DATA EXTRACT.
○ ○ ○ ○

Definition CollectLogs (serviceID : string) (tail : Z) : M W (res string) :=
  let containerName := ContainerName serviceID in
  let tail := if (tail <=? 0)%Z then 100%Z else tail in
  Logs ctx containerName tail.
End Manager.

(** ** What a container engine promises *)

(** A container as the engine keeps it, under its id: its name, the JSON text
    it was created from and whether it runs. *)
Record Container : Type := mkContainer {
  cname : string;
  crequest : string;
  crunning : bool;
}.

Definition with_running (b : bool) (c : Container) : Container := mkContainer (cname c) (crequest c) b.

(** The characters of a container name.  The Docker client puts names into
    URLs as they are, so nothing is promised for a name with any other. *)
Definition name_char (a : ascii) : bool :=
  in_range 97 122 a || in_range 65 90 a || in_range 48 57 a
  || Ascii.eqb a "_" || Ascii.eqb a "." || Ascii.eqb a "-".
Definition plain_name (n : string) : bool := all_bytes name_char n.

(** The characters of a container id. *)
Definition hex (id : string) : bool := all_bytes (λ a, in_range 48 57 a || in_range 97 102 a) id.

(** The text of a creation request. *)
Definition created_from (spec : docker.ContainerSpec) : string :=
  Marshal (JObj (docker.buildCreateRequest spec)).

(** The engine's containers, and how each call changes them, for plain names
    and for ids.  A call that reports success has taken effect; one that
    reports an error has taken effect or has not.  A container is looked up by
    its name, its id or a prefix of its id, and one that is stopped may be
    gone. *)
Class Daemon (W : Type) `{CC : ContainerClient W} := {
  store : W → gmap string Container;
  inspect_store ctx n w : plain_name n = true → store (Inspect ctx n w).2 = store w;
  inspect_found ctx n w st :
    plain_name n = true → (Inspect ctx n w).1 = Ok st →
    hex (docker.ID st) = true ∧
    ∃ c, store w !! docker.ID st = Some c ∧ (cname c = n ∨ HasPrefix (docker.ID st) n = true);
  stop_store ctx id t w :
    hex id = true →
    store (Stop ctx id t w).2 = store w ∨ store (Stop ctx id t w).2 = alter (with_running false) id (store w) ∨
    store (Stop ctx id t w).2 = delete id (store w);
  remove_store ctx id f w :
    hex id = true →
    store (Remove ctx id f w).2 = store w ∨ store (Remove ctx id f w).2 = delete id (store w);
  create_ok ctx spec w id :
    plain_name (docker.Name spec) = true → (Create ctx spec w).1 = Ok id →
    hex id = true ∧ (∀ i c, store w !! i = Some c → cname c ≠ docker.Name spec) ∧ store w !! id = None ∧
    store (Create ctx spec w).2 = <[id := mkContainer (docker.Name spec) (created_from spec) false]> (store w);
  create_failed ctx spec w e :
    plain_name (docker.Name spec) = true → (Create ctx spec w).1 = Err e →
    store (Create ctx spec w).2 = store w ∨
    ∃ id, store w !! id = None ∧
          store (Create ctx spec w).2 = <[id := mkContainer (docker.Name spec) (created_from spec) false]> (store w);
  start_store ctx id w :
    hex id = true →
    store (Start ctx id w).2 = store w ∨ store (Start ctx id w).2 = alter (with_running true) id (store w);
  start_ok ctx id w :
    hex id = true → (Start ctx id w).1 = Ok tt → store (Start ctx id w).2 = alter (with_running true) id (store w);
}.

(** ** Lemmas *)

(** The containers with another name. *)
Definition others (n : string) (s : gmap string Container) : gmap string Container :=
  filter (λ kv, cname kv.2 ≠ n) s.

(** An id that, where it is in use, names a container of name [n]. *)
Definition owned (n : string) (s : gmap string Container) (id : string) : Prop :=
  ∀ c, s !! id = Some c → cname c = n.

Lemma lookup_others n s i c : others n s !! i = Some c ↔ s !! i = Some c ∧ cname c ≠ n.
Proof. apply map_lookup_filter_Some. Qed.

Lemma others_ext n s s' :
  (∀ i c, cname c ≠ n → s !! i = Some c ↔ s' !! i = Some c) → others n s = others n s'.
Proof.
  intros H. apply map_eq. intros i. apply option_eq. intros c. rewrite !lookup_others. naive_solver.
Qed.

Lemma others_alter n s id b : owned n s id → others n (alter (with_running b) id s) = others n s.
Proof.
  intros Ho. apply others_ext. intros i c Hc. rewrite lookup_alter. case_decide as Hi; [subst|done].
  destruct (s !! i) as [c0|] eqn:E; simpl; [|done]. specialize (Ho c0 E).
  split; intros [= <-]; done.
Qed.

Lemma others_delete n s id : owned n s id → others n (delete id s) = others n s.
Proof.
  intros Ho. apply others_ext. intros i c Hc. rewrite lookup_delete. case_decide as Hi; [subst|done].
  split; [done|]. intros E. by rewrite (Ho c E) in Hc.
Qed.

Lemma others_insert n s id c : s !! id = None → cname c = n → others n (<[id := c]> s) = others n s.
Proof.
  intros Hid Hc. apply others_ext. intros i c' Hc'. rewrite lookup_insert. case_decide as Hi; [subst|done].
  rewrite Hid. split; [intros [= <-]; done|done].
Qed.

Lemma owned_alter n s id id' b : owned n s id → owned n (alter (with_running b) id' s) id.
Proof.
  intros Ho c. rewrite lookup_alter. case_decide; [subst|apply Ho].
  intros (c0 & E & ->)%fmap_Some. simpl. by apply Ho.
Qed.

Lemma plain_ContainerName sid : plain_name sid = true → plain_name (ContainerName sid) = true.
Proof. intros Hs. unfold plain_name, ContainerName in *. by rewrite all_bytes_app, Hs. Qed.

(** The name of a service's container is no part of an id. *)
Lemma hex_not_ContainerName id sid : hex id = true → HasPrefix id (ContainerName sid) = false.
Proof.
  intros Hh. destruct (HasPrefix id (ContainerName sid)) eqn:E; [|done]. exfalso.
  apply HasPrefix_spec in E as [r ->]. unfold hex, ContainerName in Hh. by rewrite !all_bytes_app in Hh.
Qed.

Lemma ToContainerSpec_named `{GoMaps} spec sid n :
  named_spec (ToContainerSpec spec sid) n = ToContainerSpec spec sid.
Proof. done. Qed.

Lemma check_ports_ok i ps :
  check_ports i ps = Ok tt ↔
  ∀ p, p ∈ ps → is_blank (HostPort p) = false ∧ is_blank (ContainerPort p) = false.
Proof.
  revert i. induction ps as [|p ps IH]; intros i; simpl.
  - split; [by intros _ p ?%elem_of_nil|done].
  - destruct (is_blank (HostPort p)) eqn:E1; simpl.
    { split; [done|]. intros Hall. destruct (Hall p) as [Hx _]; [by left|]. congruence. }
    destruct (is_blank (ContainerPort p)) eqn:E2.
    { split; [done|]. intros Hall. destruct (Hall p) as [_ Hx]; [by left|]. congruence. }
    rewrite IH. split.
    + intros Hall q [->|Hq]%elem_of_cons; [done|by apply Hall].
    + intros Hall q Hq. apply Hall. by right.
Qed.

Lemma check_volumes_ok i vs :
  check_volumes i vs = Ok tt ↔
  ∀ v, v ∈ vs → is_blank (Source v) = false ∧ is_blank (Target v) = false.
Proof.
  revert i. induction vs as [|v vs IH]; intros i; simpl.
  - split; [by intros _ v ?%elem_of_nil|done].
  - destruct (is_blank (Source v)) eqn:E1; simpl.
    { split; [done|]. intros Hall. destruct (Hall v) as [Hx _]; [by left|]. congruence. }
    destruct (is_blank (Target v)) eqn:E2.
    { split; [done|]. intros Hall. destruct (Hall v) as [_ Hx]; [by left|]. congruence. }
    rewrite IH. split.
    + intros Hall q [->|Hq]%elem_of_cons; [done|by apply Hall].
    + intros Hall q Hq. apply Hall. by right.
Qed.

Section Refinement.
Context {W : Type} `{CC : ContainerClient W} `{!Daemon W} `{GoMaps}.
Implicit Types (ctx : Context) (w : W).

○ ○ ○ ○

PROMPT. All of the records must be repeated exactly.

COMPLETED EXERCISE.
Definition CollectLogs (serviceID : string) (tail : Z) : M W (res string) :=
  let containerName := ContainerName serviceID in
  let tail := if (tail <=? 0)%Z then 100%Z else tail in
  Logs ctx containerName tail.
End Manager.

(** ** What a container engine promises *)

(** A container as the engine keeps it, under its id: its name, the JSON text
    it was created from and whether it runs. *)
Record Container : Type := mkContainer {
  cname : string;
  crequest : string;
  crunning : bool;
}.

Definition with_running (b : bool) (c : Container) : Container := mkContainer (cname c) (crequest c) b.

(** The characters of a container name.  The Docker client puts names into
    URLs as they are, so nothing is promised for a name with any other. *)
Definition name_char (a : ascii) : bool :=
  in_range 97 122 a || in_range 65 90 a || in_range 48 57 a
  || Ascii.eqb a "_" || Ascii.eqb a "." || Ascii.eqb a "-".
Definition plain_name (n : string) : bool := all_bytes name_char n.

(** The characters of a container id. *)
Definition hex (id : string) : bool := all_bytes (λ a, in_range 48 57 a || in_range 97 102 a) id.

(** The text of a creation request. *)
Definition created_from (spec : docker.ContainerSpec) : string :=
  Marshal (JObj (docker.buildCreateRequest spec)).

(** The engine's containers, and how each call changes them, for plain names
    and for ids.  A call that reports success has taken effect; one that
    reports an error has taken effect or has not.  A container is looked up by
    its name, its id or a prefix of its id, and one that is stopped may be
    gone. *)
Class Daemon (W : Type) `{CC : ContainerClient W} := {
  store : W → gmap string Container;
  inspect_store ctx n w : plain_name n = true → store (Inspect ctx n w).2 = store w;
  inspect_found ctx n w st :
    plain_name n = true → (Inspect ctx n w).1 = Ok st →
    hex (docker.ID st) = true ∧
    ∃ c, store w !! docker.ID st = Some c ∧ (cname c = n ∨ HasPrefix (docker.ID st) n = true);
  stop_store ctx id t w :
    hex id = true →
    store (Stop ctx id t w).2 = store w ∨ store (Stop ctx id t w).2 = alter (with_running false) id (store w) ∨
    store (Stop ctx id t w).2 = delete id (store w);
  remove_store ctx id f w :
    hex id = true →
    store (Remove ctx id f w).2 = store w ∨ store (Remove ctx id f w).2 = delete id (store w);
  create_ok ctx spec w id :
    plain_name (docker.Name spec) = true → (Create ctx spec w).1 = Ok id →
    hex id = true ∧ (∀ i c, store w !! i = Some c → cname c ≠ docker.Name spec) ∧ store w !! id = None ∧
    store (Create ctx spec w).2 = <[id := mkContainer (docker.Name spec) (created_from spec) false]> (store w);
  create_failed ctx spec w e :
    plain_name (docker.Name spec) = true → (Create ctx spec w).1 = Err e →
    store (Create ctx spec w).2 = store w ∨
    ∃ id, store w !! id = None ∧
          store (Create ctx spec w).2 = <[id := mkContainer (docker.Name spec) (created_from spec) false]> (store w);
  start_store ctx id w :
    hex id = true →
    store (Start ctx id w).2 = store w ∨ store (Start ctx id w).2 = alter (with_running true) id (store w);
  start_ok ctx id w :
    hex id = true → (Start ctx id w).1 = Ok tt → store (Start ctx id w).2 = alter (with_running true) id (store w);
}.

(** ** Lemmas *)

(** The containers with another name. *)
Definition others (n : string) (s : gmap string Container) : gmap string Container :=
  filter (λ kv, cname kv.2 ≠ n) s.

(** An id that, where it is in use, names a container of name [n]. *)
Definition owned (n : string) (s : gmap string Container) (id : string) : Prop :=
  ∀ c, s !! id = Some c → cname c = n.

Lemma lookup_others n s i c : others n s !! i = Some c ↔ s !! i = Some c ∧ cname c ≠ n.
Proof. apply map_lookup_filter_Some. Qed.

Lemma others_ext n s s' :
  (∀ i c, cname c ≠ n → s !! i = Some c ↔ s' !! i = Some c) → others n s = others n s'.
Proof.
  intros H. apply map_eq. intros i. apply option_eq. intros c. rewrite !lookup_others. naive_solver.
Qed.

Lemma others_alter n s id b : owned n s id → others n (alter (with_running b) id s) = others n s.
Proof.
  intros Ho. apply others_ext. intros i c Hc. rewrite lookup_alter. case_decide as Hi; [subst|done].
  destruct (s !! i) as [c0|] eqn:E; simpl; [|done]. specialize (Ho c0 E).
  split; intros [= <-]; done.
Qed.

Lemma others_delete n s id : owned n s id → others n (delete id s) = others n s.
Proof.
  intros Ho. apply others_ext. intros i c Hc. rewrite lookup_delete. case_decide as Hi; [subst|done].
  split; [done|]. intros E. by rewrite (Ho c E) in Hc.
Qed.

Lemma others_insert n s id c : s !! id = None → cname c = n → others n (<[id := c]> s) = others n s.
Proof.
  intros Hid Hc. apply others_ext. intros i c' Hc'. rewrite lookup_insert. case_decide as Hi; [subst|done].
  rewrite Hid. split; [intros [= <-]; done|done].
Qed.

Lemma owned_alter n s id id' b : owned n s id → owned n (alter (with_running b) id' s) id.
Proof.
  intros Ho c. rewrite lookup_alter. case_decide; [subst|apply Ho].
  intros (c0 & E & ->)%fmap_Some. simpl. by apply Ho.
Qed.

Lemma plain_ContainerName sid : plain_name sid = true → plain_name (ContainerName sid) = true.
Proof. intros Hs. unfold plain_name, ContainerName in *. by rewrite all_bytes_app, Hs. Qed.

(** The name of a service's container is no part of an id. *)
Lemma hex_not_ContainerName id sid : hex id = true → HasPrefix id (ContainerName sid) = false.
Proof.
  intros Hh. destruct (HasPrefix id (ContainerName sid)) eqn:E; [|done]. exfalso.
  apply HasPrefix_spec in E as [r ->]. unfold hex, ContainerName in Hh. by rewrite !all_bytes_app in Hh.
Qed.

Lemma ToContainerSpec_named `{GoMaps} spec sid n :
  named_spec (ToContainerSpec spec sid) n = ToContainerSpec spec sid.
Proof. done. Qed.

Lemma check_ports_ok i ps :
  check_ports i ps = Ok tt ↔
  ∀ p, p ∈ ps → is_blank (HostPort p) = false ∧ is_blank (ContainerPort p) = false.
Proof.
  revert i. induction ps as [|p ps IH]; intros i; simpl.
  - split; [by intros _ p ?%elem_of_nil|done].
  - destruct (is_blank (HostPort p)) eqn:E1; simpl.
    { split; [done|]. intros Hall. destruct (Hall p) as [Hx _]; [by left|]. congruence. }
    destruct (is_blank (ContainerPort p)) eqn:E2.
    { split; [done|]. intros Hall. destruct (Hall p) as [_ Hx]; [by left|]. congruence. }
    rewrite IH. split.
    + intros Hall q [->|Hq]%elem_of_cons; [done|by apply Hall].
    + intros Hall q Hq. apply Hall. by right.
Qed.

Lemma check_volumes_ok i vs :
  check_volumes i vs = Ok tt ↔
  ∀ v, v ∈ vs → is_blank (Source v) = false ∧ is_blank (Target v) = false.
Proof.
  revert i. induction vs as [|v vs IH]; intros i; simpl.
  - split; [by intros _ v ?%elem_of_nil|done].
  - destruct (is_blank (Source v)) eqn:E1; simpl.
    { split; [done|]. intros Hall. destruct (Hall v) as [Hx _]; [by left|]. congruence. }
    destruct (is_blank (Target v)) eqn:E2.
    { split; [done|]. intros Hall. destruct (Hall v) as [_ Hx]; [by left|]. congruence. }
    rewrite IH. split.
    + intros Hall q [->|Hq]%elem_of_cons; [done|by apply Hall].
    + intros Hall q Hq. apply Hall. by right.
Qed.

Section Refinement.
Context {W : Type} `{CC : ContainerClient W} `{!Daemon W} `{GoMaps}.
Implicit Types (ctx : Context) (w : W).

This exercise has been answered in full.